▸ Stored data:
(* ===== verification/Mvcc.v ===== *)
(** Multi-version storage: [SimpleMVCC] and [MVCCHelper] of [common/db/mvcc.go] and
    [MVCCIter] of [common/db/mvcc_iter.go].  Every version of a key has a database key of its
    own; a version is named by a state hash and is added and removed as a list of pairs to
    write. *)

From Stdlib Require Import Ascii String.
From S2P Require Import Prelude DbIter ListHelper.
Local Open Scope string_scope.
Local Open Scope Z_scope.

Definition ErrVersion : error := ErrOther "ErrVersionNoSupport".
Definition ErrPrevVersion : error := ErrOther "ErrPrevVersion".
Definition ErrCanOnlyDelTopVersion : error := ErrOther "ErrCanOnlyDelTopVersion".

(** ** Numbers in keys *)

Definition digit (d : Z) : ascii := ascii_of_N (48 + Z.to_N d).

(** [w] decimal digits of [z]. *)
Fixpoint decw (w : nat) (z : Z) : string :=
  match w with
  | O => ""
  | S w => String (digit (z / 10 ^ Z.of_nat w mod 10)) (decw w z)
  end.

(** [%020d] of an int64: the sign takes one of the twenty places. *)
Definition pad (version : Z) : bytes :=
  if version <? 0 then String "-" (decw 19 (- version)) else decw 20 version.

Definition digit_value (c : ascii) : option Z :=
  let n := Z.of_N (N_of_ascii c) in if (48 <=? n) && (n <=? 57) then Some (n - 48) else None.

Fixpoint parse_digits (s : string) (acc : Z) : option Z :=
  match s with
  | EmptyString => Some acc
  | String c s => d ← digit_value c; parse_digits s (acc * 10 + d)
  end.

Definition ErrSyntax : error := ErrOther "strconv.ErrSyntax".
Definition ErrRange : error := ErrOther "strconv.ErrRange".

(** [strconv.ParseInt(s, 10, 64)]. *)
Definition ParseInt (s : string) : outcome Z :=
  let body (neg : bool) (s : string) : outcome Z :=
    match s with
    | EmptyString => Err ErrSyntax
    | _ => match parse_digits s 0 with
           | None => Err ErrSyntax
           | Some n => if neg then (if 2 ^ 63 <? n then Err ErrRange else Ret (- n))
                       else (if 2 ^ 63 <=? n then Err ErrRange else Ret n)
           end
    end in
  match s with
  | String "-" s => body true s
  | String "+" s => body false s
  | _ => body false s
  end.

(** ** Keys *)

Definition mvccPrefix : bytes := ".-mvcc-.".
Definition mvccMeta : bytes := mvccPrefix +:+ "m.".
Definition mvccData : bytes := mvccPrefix +:+ "d.".
Definition mvccLast : bytes := mvccPrefix +:+ "l.".
Definition mvccMetaVersion : bytes := mvccMeta +:+ "version.".
Definition mvccMetaVersionKeyList : bytes := mvccMeta +:+ "versionkl.".

Fixpoint after_last (c : ascii) (s : string) : option string :=
  match s with
  | EmptyString => None
  | String d s' => match after_last c s' with
                   | Some r => Some r
                   | None => if Ascii.eqb d c then Some s' else None
                   end
  end.
Fixpoint before_last (c : ascii) (s : string) : option string :=
  match s with
  | EmptyString => None
  | String d s' => match before_last c s' with
                   | Some r => Some (String d r)
                   | None => if Ascii.eqb d c then Some "" else None
                   end
  end.

Definition getVersionString (key : bytes) : outcome string :=
  match after_last "." key with Some s => Ret s | None => Err ErrVersion end.
(** What is before the last dot (the copy leaves the dot out). *)
Definition cutVersion (key : bytes) : option bytes := before_last "." key.
Definition getVersion (key : bytes) : outcome Z := s ← getVersionString key; ParseInt s.

Definition GetKeyPerfix (key : bytes) : bytes := mvccData +:+ key +:+ ".".
Definition GetKey (key : bytes) (version : Z) : bytes := GetKeyPerfix key +:+ pad version.
Definition getLastKey (key : bytes) : bytes := mvccLast +:+ key.
Definition getVersionHashKey (hash : bytes) : bytes := mvccMeta +:+ hash.
Definition getVersionKey (version : Z) : bytes := mvccMetaVersion +:+ pad version.
Definition getVersionKeyListKey (version : Z) : bytes := mvccMetaVersionKeyList +:+ pad version.

(** [types.KeyValue]; a nil value asks for a deletion. *)
Abbreviation KV := (bytes * option bytes)%type.

(** ** [SimpleMVCC], over any [KVDB].  [types.Int64] and the list of keys of a version
    ([types.LocalDBSet] with keys only) are encoded by protobuf. *)

Section SimpleMVCC.
Context {D : Type} `{!KVDB D} {Int64 : Codec Z} {KeyList : Codec (list bytes)}.

Definition GetVersion (m : D) (hash : bytes) : outcome Z :=
  value ← kvdb_Get m (getVersionHashKey hash);
  match Decode value with
  | None => Err (ErrOther "proto")
  | Some data => if data <? 0 then Err ErrVersion else Ret data
  end.

Definition GetVersionHash (m : D) (version : Z) : outcome bytes := kvdb_Get m (getVersionKey version).

Definition GetMaxVersion (m : D) : outcome Z :=
  vals ← kvdb_List m mvccMetaVersion "" 1 ListDESC;
  match vals with
  | hash :: _ => GetVersion m hash
  | [] => Panic
  end.

Definition GetSaveKV (key : bytes) (value : option bytes) (version : Z) : KV := (GetKey key version, value).
Definition GetDelKV (key : bytes) (version : Z) : KV := (GetKey key version, None).

Definition GetDelKVList (m : D) (version : Z) : outcome (list bytes) :=
  data ← kvdb_Get m (getVersionKeyListKey version);
  match Decode data with Some kvlist => Ret kvlist | None => Err (ErrOther "proto") end.

Definition SetVersionKV (hash : bytes) (version : Z) : outcome (list KV) :=
  if version <? 0 then Err ErrVersion
  else Ret [(mvccMeta +:+ hash, Some (Encode version)); (mvccMetaVersion +:+ pad version, Some hash)].

Definition DelVersionKV (hash : bytes) (version : Z) : outcome (list KV) :=
  kvs ← SetVersionKV hash version;
  Ret (map (λ kv : KV, (kv.1, None)) kvs).

Definition GetV (m : D) (key : bytes) (version : Z) : outcome bytes :=
  vals ← kvdb_List m (GetKeyPerfix key) (GetKey key version) 1 ListSeek;
  match vals with
  | k :: val :: _ =>
      v ← getVersion k;
      if version <? v then Err ErrVersion else Ret val
  | _ => Panic
  end.

(** [AddMVCC]: the version before must be named, and be the one before. *)
Definition AddMVCC (m : D) (kvs : list KV) (hash : bytes) (prevHash : option bytes) (version : Z) : outcome (list KV) :=
  _ ← (if 0 <? version then
         match prevHash with
         | None => Err ErrPrevVersion
         | Some prevHash =>
             v ← GetVersion m prevHash;
             if v =? version -₆₄ 1 then Ret tt else Err ErrPrevVersion
         end
       else Ret tt);
  versionlist ← SetVersionKV hash version;
  Ret (versionlist ++ map (λ kv : KV, GetSaveKV kv.1 kv.2 version) kvs ++
       [(getVersionKeyListKey version, Some (Encode (map fst kvs)))])%list.

Definition delMVCC (m : D) (kvs : list bytes) (hash : bytes) (version : Z) (strict : bool) : outcome (list KV) :=
  _ ← (if strict then
         maxv ← GetMaxVersion m;
         if maxv =? version then Ret tt else Err ErrCanOnlyDelTopVersion
       else Ret tt);
  vdb ← GetVersion m hash;
  if negb (vdb =? version) then Err ErrVersion
  else
    kv ← DelVersionKV hash version;
    Ret (kv ++ map (λ k, GetDelKV k version) kvs)%list.

Definition DelMVCC (m : D) (hash : bytes) (version : Z) (strict : bool) : outcome (list KV) :=
  kvs ← GetDelKVList m version;
  delMVCC m kvs hash version strict.
End SimpleMVCC.

(** ** [MVCCHelper]: the operations that write to the database *)

Module MVCCHelper.
Section MVCCHelper.
Context {Int64 : Codec Z}.
Abbreviation DB := (gmap bytes bytes).

Definition SetV (key : bytes) (value : bytes) (version : Z) : M DB unit :=
  GoMemDB.Set_ (GetKey key version) value.
Definition DelV (key : bytes) (version : Z) : M DB unit :=
  GoMemDB.Delete (GetDelKV key version).1.

Definition write_batch (b : GoMemDB.memBatch) : M DB unit := GoMemDB.Write b.

Definition DelVersion (hash : bytes) : M DB unit := λ m,
  match (version ← GetVersion m hash; DelVersionKV hash version) with
  | Ret kvs => write_batch (foldl (λ b (kv : KV), GoMemDB.batch_Delete kv.1 b) GoMemDB.NewBatch kvs) m
  | Err e => (Err e, m)
  | Panic => (Panic, m)
  end.

Definition SetVersion (hash : bytes) (version : Z) : M DB unit := λ m,
  match SetVersionKV hash version with
  | Ret kvs => write_batch (foldl (λ b (kv : KV), GoMemDB.batch_Set kv.1 (default "" kv.2) b) GoMemDB.NewBatch kvs) m
  | Err e => (Err e, m)
  | Panic => (Panic, m)
  end.

(** [Trash]: going down the data keys, the first key of each group is kept; a group is the
    keys that begin with the key of the group without its version. *)
Definition trash_body (version : Z) (key : bytes) (s : bytes * DB) : bytes * DB :=
  let '(perfixkey, m) := s in
  if negb (String.prefix perfixkey key) then (default "--.xxx.--" (cutVersion key), m)
  else match getVersion key with
       | Ret v => if v <=? version then (perfixkey, (GoMemDB.Delete key m).2) else s
       | _ => s
       end.

(** The iterator of the memory database moves by key, so that deleting the current pair
    does not disturb it: the loop sees the listing made at its start. *)
Definition Trash (version : Z) : M DB unit := λ m,
  let it := db_Iterator m (Some mvccData) None true in
  (Ret tt, (for_each (S (db_size m)) (λ it s, (false, trash_body version (default "" (it_Key it)) s))
              (it_Rewind it).2 ("--.xxx.--", m)).2).
End MVCCHelper.
End MVCCHelper.

(** ** [MVCCIter]: the last value of every key is kept under a key of its own *)

Module MVCCIter.
Section MVCCIter.
Context {D : Type} `{!KVDB D} {Int64 : Codec Z} {KeyList : Codec (list bytes)}.

Definition AddMVCC (m : D) (kvs : list KV) (hash : bytes) (prevHash : option bytes) (version : Z) : outcome (list KV) :=
  kvlist ← Mvcc.AddMVCC m kvs hash prevHash version;
  Ret (kvlist ++ map (λ kv : KV, (getLastKey kv.1, kv.2)) kvs)%list.

(** The last value becomes that of the version before; nothing is done for version 0. *)
Fixpoint restore_last (m : D) (kvs : list bytes) (version : Z) : outcome (list KV) :=
  match kvs with
  | [] => Ret []
  | k :: kvs =>
      kv ← (if 0 <? version then
              match GetV m k (version -₆₄ 1) with
              | Ret lastv => Ret [(getLastKey k, Some lastv)]
              | Err e => if decide (e = ErrNotFound) then Ret [(getLastKey k, None)] else Err e
              | Panic => Panic
              end
            else Ret []);
      rest ← restore_last m kvs version;
      Ret (kv ++ rest)%list
  end.

Definition DelMVCC (m : D) (hash : bytes) (version : Z) (strict : bool) : outcome (list KV) :=
  kvs ← GetDelKVList m version;
  kvlist ← delMVCC m kvs hash version strict;
  last ← restore_last m kvs version;
  Ret (kvlist ++ last)%list.

(** [mvccIt]: an iterator over the last values that hides the prefix of the keys.  [Seek]
    is the one of the iterator inside: it takes a key with the prefix. *)
Section It.
Context {I : Type} `{!Iter I}.

Record mvccIt := mkMvccIt { inner : I }.

Definition mvccIt_Key (it : mvccIt) : option bytes :=
  key ← it_Key (inner it);
  if String.prefix mvccLast key then Some (str_drop (String.length mvccLast) key) else None.
Definition mvccIt_Valid (it : mvccIt) : bool :=
  if negb (it_Valid (inner it)) then false else bool_decide (is_Some (mvccIt_Key it)).

Definition lift_it (r : bool * I) : bool * mvccIt := (r.1, mkMvccIt r.2).

#[global] Instance mvccIt_Iter : Iter mvccIt := {|
  it_Rewind it := lift_it (it_Rewind (inner it));
  it_Seek key it := lift_it (it_Seek key (inner it));
  it_Next it := lift_it (it_Next (inner it));
  it_Valid := mvccIt_Valid;
  it_Key := mvccIt_Key;
  it_Value it := it_Value (inner it);
  it_Error it := it_Error (inner it);
  it_IsReverse it := it_IsReverse (inner it)
|}.
End It.
Arguments mvccIt : clear implicits.

Definition Iterator {DB I} `{!IterDB DB I} (db : DB) (start end_ : option bytes) (reserver : bool) : mvccIt I :=
  let start := match start with None => mvccLast | Some s => getLastKey s end in
  let end_ := match end_ with Some e => Some (getLastKey e) | None => bytesPrefix start end in
  mkMvccIt (db_Iterator db (Some start) end_ reserver).
End MVCCIter.
End MVCCIter.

▸ What needs to be done: Nothing should be returned except the lines from the first line of the data above through the line with "[MVCCIter] of [common/db/mvcc_iter.go].", each one exact.

▸ Exercise output:
(* ===== verification/Mvcc.v ===== *)
(** Multi-version storage: [SimpleMVCC] and [MVCCHelper] of [common/db/mvcc.go] and
    [MVCCIter] of [common/db/mvcc_iter.go].  Every version of a key has a database key of its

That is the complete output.